Study: Kids’ Screen Time Increased by 52% During the Pandemic.

According to a recent study, screen usage among kids increased by 52% during the COVID-19 pandemic.

The increase translates to an additional 84 minutes each day spent watching television, using a computer, or using a phone. According to the study published in JAMA Pediatrics, that represents an increase from the pre-pandemic baseline of 162 minutes per day to 246 minutes during the pandemic.

The conclusions were based on information from 46 investigations carried out in different countries throughout the world. Between January 1, 2020, and March 5, 2022, the screen usage of roughly 30,000 kids between the ages of 3 and 18 was investigated. According to the study, youngsters aged 12 to 18 showed the largest growth since they were more likely to own their own gadgets.

According to the study, some of the growth was caused by online schooling. Also, since face-to-face encounters were discouraged by COVID, youngsters turned to their phones and other electronic gadgets to stay in touch with their pals.

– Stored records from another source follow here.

Lemma stressWorker_owed (i : nat) w w' :
  accepting env → stressWorker env i w = Some w' →
  stressOwed w' = stressOwed w ∧ stopOwed w' = stopOwed w.
Proof.
  intros Hacc H.
  destruct (pool (asyncStressExecutor w)) as [p |] eqn:Hp;
    [| unfold stressWorker in H; rewrite Hp in H; discriminate].
  destruct (p !! i) as [t |] eqn:Ht;
    [| unfold stressWorker in H; rewrite Hp in H; cbn in H; rewrite Ht in H; discriminate].
  rewrite (stressWorker_eq i w p t Hp Ht) in H. cbv zeta in H. injection H as <-.
  set (w1 := logged [CallTimeNow] _) in *.
  destruct (runStressFunc_owed (pt_taskFunc t) w1 Hacc) as (H1 & H2 & H3 & H4).
  cbv zeta in H1, H2, H3, H4.
  pose proof (sum_list_with_delete (stressWeight ∘ pt_taskFunc) p i t Ht) as Hd1.
  pose proof (sum_list_with_delete (stopWeight ∘ pt_taskFunc) p i t Ht) as Hd2.
  unfold stressOwed, stopOwed.
  cbn [set_stress logged asyncStressExecutor asyncStopExecutor addPending bufferResult
       set_results results pool].
  rewrite length_app, H1, H2. cbn [length].
  unfold w1 in H3, H4 |- *.
  cbn [set_stress logged asyncStressExecutor asyncStopExecutor set_pool results pool
       default] in H3, H4 |- *.
  rewrite Hp. cbn [default compose] in *. unfold id in *. split; lia.
Qed.

Lemma runStopFunc_frame (f : StopFunc) w :
  ∃ cs, (runStopFunc env f w).2 = logged cs w.
Proof. destruct f. cbn. unfold bind, StopSandboxInstance, call, ret. eauto. Qed.
Lemma generateDeepLink_run (env : Env) (chain opType : string)
    (operations : list json) (app : App) :
  connect env (getCurrentNode env chain app) = None ->
  promise (generateDeepLink env chain opType operations app)
  = deeplink_outcome env chain opType operations app.
Proof.
  intros Hconn. unfold promise. cbv zeta.
  set (run := generateDeepLink env chain opType operations app start).
  assert (Hrun : run = generateDeepLink env chain opType operations app start)
    by reflexivity.
  clearbody run.
  unfold generateDeepLink in Hrun.
  unfold bind at 1 in Hrun.
  unfold try_catch at 1, init_promise, bind at 1, emit at 1 in Hrun.
  rewrite Hconn in Hrun. unfold ret at 1 in Hrun. cbv beta iota in Hrun.
  unfold bind at 1 in Hrun. rewrite add_operations_run in Hrun.
  unfold deeplink_outcome, last_steps.
  destruct (gated env (map (add_type_operation opType) operations) [])
    as [added [e|tr]].
  - cbn in Hrun. now subst run.
  - cbn [fst snd gated] in *.
    unfold bind, try_catch, tb_finalize, tb, emit, ret, throw, log,
      Apis_close, reject, resolve, settle, drop_promise, return_ in Hrun.
    cbn in Hrun.
    destruct (tb_call env tr update_head_block) as [e|].
    { subst run. cbn. rewrite <- ?app_assoc. reflexivity. }
    destruct (tb_call env (tr ++ [update_head_block]) set_required_fees)
      as [e|].
    { subst run. cbn. rewrite <- ?app_assoc. reflexivity. }
    destruct (tb_call env ((tr ++ [update_head_block]) ++ [set_required_fees])
                (set_expire_seconds 7200)) as [e|].
    { subst run. cbn. rewrite <- ?app_assoc. reflexivity. }
    destruct (tb_call env
                (((tr ++ [update_head_block]) ++ [set_required_fees])
                   ++ [set_expire_seconds 7200]) finalize) as [e|].
    { subst run. cbn. rewrite <- ?app_assoc. reflexivity. }
    cbn in Hrun.
    destruct (encode_error env _) as [e|]; subst run; cbn;
      rewrite <- ?app_assoc; reflexivity.
Qed.
Lemma client_inv_dealloc pool st out1 buf len out2 res st' :
  Inv B st → DeallocBlock st buf = Some (res, st') →
  client_inv B pool st (out1 ++ (buf, len) :: out2) →
  client_inv B pool st'
    (if decide (node_pool st = 0%nat) then out1 ++ (buf, len) :: out2
     else out1 ++ out2).
Proof.
  intros HI Hd Hci.
  destruct (DeallocBlock_cases st buf res st' HI Hd)
    as [[-> [->| ->]]|(_ & i & r & Hinst & Hin & [[Hz ->]|Hpush])].
  - exfalso. destruct Hci as [_ _ _ Hout].
    destruct (Hout buf len) as (j & r & Hj & Hin & _).
    { apply elem_of_app. right. by left. }
    pose proof (DeallocBlock_in_region st buf j r HI Hj Hin) as Hd'.
    destruct (get_object (node_pool st)).
    + destruct Hd' as (? & ? & ? & _ & _ & _ & _ & Hd' & _).
      rewrite Hd' in Hd. by injection Hd.
    + rewrite Hd' in Hd. by injection Hd.
  - exfalso. destruct Hci as [_ _ _ Hout].
    destruct (Hout buf len) as (j & r & Hj & Hin & _).
    { apply elem_of_app. right. by left. }
    pose proof (DeallocBlock_in_region st buf j r HI Hj Hin) as Hd'.
    destruct (get_object (node_pool st)).
    + destruct Hd' as (? & ? & ? & _ & _ & _ & _ & Hd' & _).
      rewrite Hd' in Hd. by injection Hd.
    + rewrite Hd' in Hd. by injection Hd.
  - by rewrite decide_True.
  - destruct Hpush as (pool' & gi & row & next & Hnp & Hgi & Hrow & Hb & Hnext
                       & HI' & Hst').
    rewrite decide_False by lia.
    destruct Hci as [Hnodes Hown Hidle Hout].
    destruct (Hout buf len) as (j & r' & Hj & Hin' & Hmod & Hlen).
    { apply elem_of_app. right. by left. }
    destruct (installed_unique st _ j i r' r HI Hj Hinst Hin' Hin) as [-> ->].
    assert (Hmono : ∀ j r0, installed st j r0 → installed st' j r0).
    { intros j r0. apply installed_frame; by rewrite Hst'. }
    split.
    + unfold nodes_count in *. rewrite Hgi in Hnodes. rewrite Hst'. simpl.
      rewrite (nodes_sum_idle _ gi _ row _ next) by done. simpl. lia.
    + intros a. specialize (Hown a).
      unfold free_cover in *. rewrite Hgi in Hown.
      rewrite (region_cover_frame st st' a) by (by rewrite Hst').
      rewrite Hst'. simpl.
      rewrite (nodes_sum_idle _ gi _ row _ next) by done.
      unfold out_cover in *. rewrite sumZ_app in Hown |- *. simpl in *.
      unfold node_covers in *. simpl in *. rewrite Hlen in Hown. lia.
    + intros gi' c0 b0 row0 l0 n0 Hgi' Hrow0 Hl0 Hn0.
      rewrite Hst' in Hgi'. injection Hgi' as <-. simpl in Hrow0.
      apply (aligned_frame st st' _ Hmono).
      destruct (decide (c0 = r_block_type r)) as [->|Hnc].
      * rewrite list_lookup_insert_eq in Hrow0 by (by eapply lookup_lt_Some).
        injection Hrow0 as <-.
        destruct (decide (b0 = Z.to_nat (bucket_of st r buf))) as [->|Hnb].
        -- rewrite list_lookup_insert_eq in Hl0 by (by eapply lookup_lt_Some).
           injection Hl0 as <-.
           apply elem_of_cons in Hn0 as [->|Hn0]; [by exists i, r|].
           by apply (Hidle gi (r_block_type r)
                       (Z.to_nat (bucket_of st r buf)) row next n0).
        -- rewrite list_lookup_insert_ne in Hl0 by done.
           by apply (Hidle gi (r_block_type r) b0 row l0 n0).
      * rewrite list_lookup_insert_ne in Hrow0 by done.
        by apply (Hidle gi c0 b0 row0 l0 n0).
    + intros q len' Hq.
      destruct (Hout q len') as (j & r0 & Hj0 & ?).
      { apply elem_of_app in Hq as [Hq|Hq]; apply elem_of_app;
          [by left|right; by right]. }
      exists j, r0. split; [by apply Hmono|done].
Qed.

The findings should be compared to those of other studies that revealed a decline in children’s physical activity during the pandemic, according to the researchers from the University of Calgary, Alberta Children’s Hospital Research Institute, and University College Dublin.

They said, “These results should be taken into account in conjunction with another meta-analysis revealing a 32% decline in children’s engagement in moderate to vigorous physical activity during the pandemic.” In order to satisfy the 24-hour movement criteria, “policy-relevant pandemic recovery planning and resource allocation should examine ways to enable children, adolescents, and families to “sit less and play more.”

According to the study’s findings, an increase in screen time could cause long-term issues and necessitate “recovery initiatives” to encourage positive device behaviours, such as “moderating daily use, monitoring content, and promoting the use of screens as a creative outlet and to meaningfully connect with others.”

The lack of samples from South Africa and the small number of samples from South America and the Middle East were two limitations of the study, which meant that “findings may be relevant mainly to select geographic regions of the world.”

The study confirms earlier studies. According to a research that was published in JAMA Pediatrics about a year ago, recreational screen usage among American teenagers increased from two hours per day before the pandemic to almost eight hours per day during the pandemic.